Despite the excitement in London’s streets the British reportedly were reticent to discuss the diversity report’s finding that 21% of the population of the Kent district of England and 12% of the nearby district of Essex share a 60% genetic overlap with the region’s one time inhabitant, Charles Darwin.
Said a medical statistician, Ronald Wu, who contributed to the diversity report:
“At least, now we understand why Darwin sat on his description of the principle of natural selection for 30 years.”
Explained the Dr. Wu’s graduate assistant James-Hank Wong:
It appears that Sir Charles, by sitting on his book, the Origin of the Species, for a few years, was able to give himself a bit of a head start.”
Explained graduate assistant James-Hank Wong’s girlfriend Linda Lee Wu:
“ Sir Darwin carried out this burst of “extra genetic circulation” while writing his final book on earthworms. He seems to have attracted mistresses with tales of daring digs for the worm segments of the earth. Given the type of mistress that would be enthralled by such tales, we can’t say that Darwin got as much of a head start as he might have hoped.”

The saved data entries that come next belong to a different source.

Definition encrypt_secret (password : option (list byte)) (header : padlock_header)
    (xts_key : list byte) : M (Z * padlock_header) :=
  key ← draw 32;
  secret ← checked (store 0 PADLOCK_SECRET_MAGIC (zeros PADLOCK_SECRET_SIZE));
  k ← checked (load 0 PADLOCK_XTS_KEY_SIZE xts_key);
  secret ← checked (store 8 k secret);
  '(ok, header, key, ctx) ← encrypt_secret_body password header secret key;
  free_ctx ctx;;
  wipe_and_leave key PADLOCK_TPM_KEY_SIZE;;
  wipe_and_leave secret (len secret);;
  mret (ok, header).

(** Up to the label [done]: the store key if the result is 0, and the locals. *)
Definition decrypt_secret_body (password : option (list byte)) (header : padlock_header)
    (secret key : list byte) : M (option (list byte) * list byte * list byte * option nat) :=
  k ← derive_header_key password (salt header);
  match k with None => mret (None, secret, key, None) | Some key =>
  ctx ← EVP_CIPHER_CTX_new;
  match ctx with None => mret (None, secret, key, None) | Some i =>
  c ← lib (EVP_Init Decrypt AES_256_CBC key (iv header));
  match c with None => mret (None, secret, key, Some i) | Some c =>
  input ← checked (load 0 (encrypted_secret_size header) (encrypted_secret header));
  u ← lib (EVP_Update c input (int_of (encrypted_secret_size header)));
  match u with None => mret (None, secret, key, Some i) | Some (c, out) =>
  secret ← checked (store 0 out secret);
  z ← lib (EVP_Final c);
  match z with None => mret (None, secret, key, Some i) | Some fin =>
  secret ← checked (store (len out) fin secret);
  if len out + len fin <? PADLOCK_SECRET_SIZE then mret (None, secret, key, Some i) else
  magic ← checked (load 0 (len PADLOCK_SECRET_MAGIC) secret);
  if bool_decide (magic ≠ PADLOCK_SECRET_MAGIC) then mret (None, secret, key, Some i) else
  xts_key ← checked (load 8 PADLOCK_XTS_KEY_SIZE secret);
  mret (Some xts_key, secret, key, Some i)
  end end end end end.
(** The complete file gets its name. *)
Lemma wp_rename_done x W e key R :
  replay [] W = x → len x = size → represents (Some password) x [] → len key = 64 →
  wp nf U (r ← rename temp path;
           if negb (r =? 0) then allocate_done None None temp key (-1)
           else allocate_done None None temp key 0)
    (allocate_post nf s path password size) (set_errno_s e (disk i 0x180 [] W (leaves R B))).
Proof.
  intros Hx Hlx Hrep Hk.
  assert (quiet s (disk i 0x180 [] W (leaves R B))) as Hq'.
  { apply quiet_disk; [|done]. eapply quiet_trans; [done|]. by apply quiet_same. }
  apply wp_bind, wp_fallible.
  { intros Hnf e'. cbn [negb Z.eqb]. apply wp_fail_closed; [done..|].
    eapply quiet_trans; [done|]. by apply quiet_same. }
  apply wp_bind, wp_get_sys. set (s1 := set_errno_s e (disk i 0x180 [] W (leaves R B))) in *.
  assert (s_names s1 !! temp = Some i) as -> by done.
  destruct (is_dir s1 path) eqn:Ed.
  { destruct nf eqn:Hnf.
    - exfalso. specialize (Hdir eq_refl). apply (is_dir_disk (leaves R B) i 0x180 [] W path) in Ed.
      change (is_dir B path = true) in Ed. congruence.
    - apply wp_fail_with. cbn [negb Z.eqb]. apply wp_fail_closed; [done..|].
      eapply quiet_trans; [done|]. by apply quiet_same. }
  apply wp_bind, wp_modify, wp_ret. cbn [negb Z.eqb].
  apply wp_bind, wp_ret, wp_bind, wp_ret, wp_bind. cbn [Z.eqb negb andb]. apply wp_ret.
  apply wp_bind, wp_wipe_and_leave; [done|]. apply wp_ret. left.
  destruct Hq' as (E1 & E2 & E3 & K). split_and!; [done..| |].
  - intros p j m d Hp Hpj Hj. destruct (K p j m d (λ H, H) Hpj Hj) as [Hp' Hj']. split; [|done].
    cbn. rewrite lookup_insert_ne by done. rewrite lookup_delete_ne by congruence. done.
  - exists i, x. cbn. rewrite !lookup_insert_eq, Hx. done.
Qed.

Lemma quiet_leaves R : quiet s (leaves R B).
Proof. eapply quiet_trans; [exact Hq|]. by apply quiet_same. Qed.

Lemma wp_allocate_finish d st e key h R :
  len d = size → d ≠ [] → st_ino st = i → st_writable st = true → pend st = [DiskWrite i 0 d] →
  header_typed h → total_size h = size → write_offset h = PADLOCK_HEADER_SIZE →
  encrypted_secret_size h = 80 → unseal (Some password) h = Some key → len key = 64 →
  wp nf U (allocate_finish f path temp key h) (allocate_post nf s path password size)
    (ws f i 0x180 [] (leaves R B) st [] e).
Proof.
  intros Hd Hd0 Hino Hw Hpend Hh Htot Hoff Hsec Hun Hk.
  assert (∀ st' W' e', st_ino st' = i → nf = false →
    wp nf U (allocate_done (Some f) None temp key (-1)) (allocate_post nf s path password size)
      (ws f i 0x180 [] (leaves R B) st' W' e')) as Hfail.
  { intros. apply wp_fail_open; done || apply quiet_leaves. }
  pose proof (header_image_len h Hh) as Hl.
  assert (len (header_image h) ≤ len d) as Hle.
  { rewrite Hl. unfold PADLOCK_MIN_SIZE, PADLOCK_HEADER_SIZE in *. lia. }
  assert (len (splice 0 (header_image h) d) = size) as Hls by (rewrite len_splice; lia).
  assert (represents (Some password) (splice 0 (header_image h) d) []) as Hrep.
  { apply (fresh_store _ h key); try done; lia. }
  apply wp_bind, wp_ws_write_header; [done|done|done|..]; rewrite ?Hpend.
  { intros Hnf e' st' W' Hi' _. cbn [negb Z.eqb]. by apply Hfail. }
  intros e' st' Hi' Hp'. cbn [negb Z.eqb app].
  apply wp_bind, wp_ws_fflush; [done|..].
  { intros Hnf e2 st2 W2 Hi2. cbn [negb Z.eqb]. by apply Hfail. }
  cbn [negb Z.eqb app]. rewrite Hp'. cbn [app].
  apply wp_bind, wp_bind. eapply wp_get_stream; [apply ws_stream|]. apply wp_fallible.
  { intros Hnf e2. cbn [negb Z.eqb]. apply (Hfail (at_pos st' (st_pos st') Idle) _ e2); done. }
  apply wp_ret. cbn [negb Z.eqb].
  apply wp_bind, wp_ws_fclose; [done|done| |].
  - intros Hnf r e2 W2 HW2. cbn in HW2. subst W2. rewrite app_nil_r.
    destruct (r =? 0); cbn [negb].
    + by apply (wp_rename_done (splice 0 (header_image h) d)); [apply replay_fresh|..].
    + apply wp_fail_closed; [done..|]. eapply quiet_trans; [apply (quiet_disk s (leaves R B)); [apply quiet_leaves|exact Hi]|].
      by apply quiet_same.
  - cbn [negb Z.eqb]. change (pend (at_pos st' (st_pos st') Idle)) with (@nil diskwrite). rewrite app_nil_r.
    by apply (wp_rename_done (splice 0 (header_image h) d)); [apply replay_fresh|..].
Qed.

Lemma wp_allocate_header d st e key0 R :
  len d = size → st_ino st = i → st_writable st = true → pend st = [DiskWrite i 0 d] → len key0 = 64 →
  (nf = true → ∀ sa, len sa = PADLOCK_SALT_SIZE → is_Some (header_key (Some password) sa)) →
  wp nf U (allocate_header f path temp password key0 size) (allocate_post nf s path password size)
    (ws f i 0x180 [] (leaves R B) st [] e).
Proof.
  intros Hd Hino Hw Hpend Hk0 Hkdf.
  assert (∀ R' e' k, len k = 64 → nf = false →
    wp nf U (allocate_done (Some f) None temp k (-1)) (allocate_post nf s path password size)
      (ws f i 0x180 [] (leaves R' B) st [] e')) as Hfail.
  { intros. apply wp_fail_open; done || apply quiet_leaves. }
  assert (0 ≤ size < 2 ^ 64) as Hs by (unfold PADLOCK_MIN_SIZE in *; lia).
  apply wp_bind, wp_RAND_bytes; [done|intros; by apply (Hfail R)|]. intros sa Hsa.
  apply wp_bind, wp_RAND_bytes; [done|intros; by apply (Hfail R)|]. intros iv0 Hiv.
  apply wp_bind, wp_RAND_bytes; [done|intros; by apply (Hfail R)|]. intros k Hk.
  set (h := Header size PADLOCK_HEADER_SIZE sa iv0 (zeros 128) 0).
  assert (header_typed h) as Hh by (split_and!; cbn; done || lia).
  apply wp_bind, wp_encrypt_secret; [done|done| |].
  - intros Hno e' h'. cbn [negb Z.eqb].
    change (set_errno_s e' (leaves ?l (ws f i ?m ?x (leaves R B) st [] e)))
      with (ws f i m x (leaves l (leaves R B)) st [] e'). rewrite leaves_leaves. apply Hfail; [done|].
    destruct nf; [|done]. destruct Hno as [|Hno]; [done|]. destruct (Hkdf eq_refl sa Hsa) as [? Hx]. change (salt h) with sa in Hno. congruence.
  - intros enc Henc Hun. cbn [negb Z.eqb].
    change (leaves ?l (ws f i ?m ?x (leaves R B) st [] e))
      with (ws f i m x (leaves l (leaves R B)) st [] e). rewrite leaves_leaves.
    apply (wp_allocate_finish d); try done.
    intros ->. unfold PADLOCK_MIN_SIZE in *. cbn in Hd. lia.
Qed.
End Finish.

(** *** The parent directory *)

(** The directory before the last slash exists, or can be made. *)
Definition parent_ready (s : sys) (path : list byte) : Prop :=
  match strrchr_slash path with
  | None => True
  | Some k => let d := take k path in
      d ≠ [] ∧ (is_dir s d = true ∨ (s_names s !! d = None ∧ parent_ok s d = true))
  end.

(** What holds once the parent directory is there. *)
Record prepared (nf : bool) (path : list byte) (s s1 : sys) : Prop := {
  pr_quiet : quiet s s1;
  pr_names : ∀ p, (length path ≤ length p)%nat → s_names s1 !! p = s_names s !! p;
  pr_dir : is_dir s1 path = is_dir s path;
  pr_parent : nf = true → parent_ready s path → parent_ok s1 path = true;
  pr_inodes : ∀ i, s_inodes s1 !! i = None → s_inodes s !! i = None
}.

Lemma prepared_errno nf path s s1 e : prepared nf path s s1 → prepared nf path s (set_errno_s e s1).
Proof.
  intros [Hq ? ? ? ?]. by split.
Qed.

Lemma prepared_mode nf path s s1 j m : prepared nf path s s1 → prepared nf path s (set_mode j m s1).
Proof.
  intros [Hq Hn Hd Hp Hi]. split.
  - by apply quiet_mode.
  - unfold set_mode. by case_match.
  - by rewrite is_dir_set_mode.
  - intros Hnf Hr. specialize (Hp Hnf Hr). unfold parent_ok in *.
    case_match; [|done]. case_match; [done|]. by rewrite is_dir_set_mode.
  - intros i H. apply Hi. unfold set_mode in H. destruct (s_inodes s1 !! j) as [n|] eqn:Hj; [|done].
    cbn [s_inodes set_inodes] in H. by apply lookup_insert_None in H as [? _].
Qed.

Lemma prepared_refl nf path s :
  (nf = true → parent_ready s path → parent_ok s path = true) → prepared nf path s s.
Proof. intros. split; done || apply quiet_refl. Qed.

Lemma prepared_mkdir nf path s k m :
  names_ok s → strrchr_slash path = Some k → s_names s !! take k path = None →
  prepared nf path s (add_name (take k path) (new_inode s) (Inode true m []) s).
Proof.
  intros Hok Hk Hn. pose proof (strrchr_slash_lt _ _ Hk) as Hlt. pose proof (new_inode_fresh s) as Hfr.
  assert (∀ p, (length path ≤ length p)%nat → p ≠ take k path) as Hne.
  { intros p Hp ->. rewrite length_take in Hp. lia. }
  split.
  - apply quiet_add; [apply quiet_refl|done..].
  - intros p Hp. cbn [s_names add_name set_names]. by rewrite lookup_insert_ne by (symmetry; by apply Hne).
  - apply is_dir_add; [|by apply Hne]. intros Hp. apply Hok in Hp as [? ?]. congruence.
  - intros _ _. unfold parent_ok. rewrite Hk. destruct k; [done|]. unfold is_dir, add_name.
    cbn [s_names s_inodes set_inodes set_names]. by rewrite !lookup_insert_eq.
  - intros i H. cbn [s_inodes add_name set_names set_inodes] in H. by apply lookup_insert_None in H as [? _].
Qed.

Lemma wp_ensure_parent nf U s path Q :
  names_ok s →
  (nf = false ∨ ¬ (len path < PATH_MAX ∧ parent_ready s path) → ∀ e, Q (-1) (set_errno_s e s)) →
  (∀ s1, prepared nf path s s1 → Q 0 s1) →
  wp nf U (ensure_parent_directory path) Q s.
Proof.
  intros Hok HF HQ. unfold ensure_parent_directory. rewrite Z.geb_leb.
  destruct (Z.leb_spec PATH_MAX (len path)) as [Hlen|Hlen].
  { apply wp_ret. rewrite <- (set_errno_id s). apply HF. right. lia. }
  unfold parent_ready in HF. destruct (strrchr_slash path) as [k|] eqn:Hk.
  2: { apply wp_ret, HQ, prepared_refl. unfold parent_ok. by rewrite Hk. }
  assert (∀ s1, prepared nf path s s1 → wp nf U (chmod (take k path) 0x1c0;; mret 0) Q s1) as Hch.
  { intros s1 Hp. apply wp_bind, wp_fallible.
    - intros _ e. apply wp_ret, HQ. by apply prepared_errno.
    - apply wp_bind, wp_get_sys. destruct (s_names s1 !! take k path).
      + apply wp_bind, wp_modify, wp_ret, wp_ret, HQ. by apply prepared_mode.
      + apply wp_fail_with, wp_ret, HQ. by apply prepared_errno. }
  assert (∀ e, e ≠ EEXIST → (nf = false ∨ ¬ (take k path ≠ [] ∧
      (is_dir s (take k path) = true ∨ (s_names s !! take k path = None ∧ parent_ok s (take k path) = true)))) →
    wp nf U (e ← get_errno; if (-1 =? 0) || (e =? EEXIST) then chmod (take k path) 0x1c0;; mret 0 else mret (-1))
      Q (set_errno_s e s)) as Hbad.
  { intros e He Hno. apply wp_bind, wp_get_errno. cbn [s_errno set_errno_s].
    rewrite (proj2 (Z.eqb_neq e _)) by done. apply wp_ret, HF. tauto. }
  apply wp_bind, wp_fallible.
  { intros Hnf e. destruct (decide (e = EEXIST)) as [->|]; [|apply Hbad; by auto].
    apply wp_bind, wp_get_errno. apply Hch, prepared_errno, prepared_refl. congruence. }
  apply wp_bind, wp_get_sys. case_bool_decide as Hd.
  { apply wp_fail_with, Hbad; [done|right; tauto]. }
  case_bool_decide as Hex.
  { apply wp_fail_with, wp_bind, wp_get_errno. apply Hch, prepared_errno, prepared_refl.
    intros _. unfold parent_ready, parent_ok. rewrite Hk. intros [_ [Hdir|[Hnone _]]]; [by destruct k|].
    rewrite Hnone in Hex. by destruct Hex. }
  destruct (parent_ok s (take k path)) eqn:Hpo; cbn [negb].
  2: { apply wp_fail_with, Hbad; [done|]. right. intros [_ [Hdir|[_ ?]]]; [|done].
       unfold is_dir in Hdir. case_match; [|done]. by destruct Hex. }
  apply wp_bind, wp_modify, wp_ret, wp_bind, wp_get_errno. cbn [Z.eqb orb].
  apply Hch, prepared_mkdir; [done..|]. by apply eq_None_not_Some.
Qed.

(** *** The temporary file *)

Lemma tmp_letter_slash b : tmp_letter b ≠ SLASH.
Proof.
  unfold tmp_letter. pose proof (Z.mod_pos_bound (bval b) 62 ltac:(lia)).
  intros H'. apply (f_equal bval) in H'. rewrite bval_zbyte_small in H'.
  - change (bval SLASH) with 47 in H'. repeat case_match; lia.
  - repeat case_match; lia.
Qed.

(** The names the template stands for. *)
Definition temp_name (path suffix : list byte) : list byte := path ++ bstr ".tmp." ++ suffix.

Lemma wp_mkstemp nf U path Q s :
  (∀ e, (nf = true → parent_ok s path = true →
           (∀ suf, length suf = 6%nat → s_names s !! temp_name path suf = None) → False) →
     Q None (set_errno_s e s)) →
  (∀ fd i suf, let name := temp_name path suf in
     s_fds s !! fd = None → s_inodes s !! i = None → s_names s !! name = None → length suf = 6%nat →
     Q (Some (fd, name)) (add_fd fd (FdFile i) (add_name name i (Inode false 0x180 []) s))) →
  wp nf U (mkstemp (path ++ TMP_SUFFIX)) Q s.
Proof.
  intros HF HQ. apply wp_fallible; [intros ->; intros; by apply HF|].
  assert (length (path ++ TMP_SUFFIX) - 6 = length (path ++ bstr ".tmp."))%nat as El
    by (rewrite !length_app; cbn; lia).
  assert (path ++ TMP_SUFFIX = (path ++ bstr ".tmp.") ++ replicate 6 Byte.x58) as Et
    by by rewrite <- app_assoc.
  rewrite El, Et, drop_app_length, take_app_length. rewrite bool_decide_eq_true_2 by done. cbn [negb].
  apply wp_bind, wp_draw; [|done]. intros suf0 _ Hsuf. apply wp_bind, wp_get_sys.
  rewrite <- app_assoc. set (suf := tmp_letter <$> suf0).
  assert (length suf = 6%nat) as Hls by (unfold suf; rewrite length_fmap; lia).
  fold (temp_name path suf). case_bool_decide as Hex.
  { apply wp_fail_with, HF. intros _ _ Hno. rewrite Hno in Hex by done. by destruct Hex. }
  assert (SLASH ∉ bstr ".tmp." ++ suf) as Hsl.
  { rewrite elem_of_app. intros [Hin|Hin].
    - change (bstr ".tmp.") with [Byte.x2e; Byte.x74; Byte.x6d; Byte.x70; Byte.x2e] in Hin. set_solver.
    - unfold suf in Hin. apply list_elem_of_fmap in Hin as (b & Hb & _). by apply (tmp_letter_slash b). }
  unfold temp_name at 1. rewrite parent_ok_app by done.
  destruct (parent_ok s path) eqn:Hpo; cbn [negb].
  2: { apply wp_fail_with, HF. congruence. }
  apply wp_bind, wp_modify, wp_ret. apply HQ; [apply new_fd_fresh|apply new_inode_fresh| |done].
  by apply eq_None_not_Some.
Qed.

The French Minister of Twice Registered Ministries commented on the Darwin controversy to Paris news reporters:
“There are those who have a refined taste for the exotic scents of the gastromeny snails who inhabit the finer soils of this Earth. And then, there those who have a fixation with worm segments, bad dirt, and women who encourage men to keep their perversions outdoors. We must not forget that, in life, what counts is not the counting but quality of the counted. It could be just one tiny DNA strand on one tiny gene on,— let us say, just to speculate, the 24th chromosome,— that has become so ordinarily aligned that it impels an entire people to prefer black steel ribbed umbrellas over the artwork of a French parasol. But it is ‘la difference’ that comes from a petite transfer of a little gene that has kept the world from reading le guide Darwin, du la gastronome escargot.”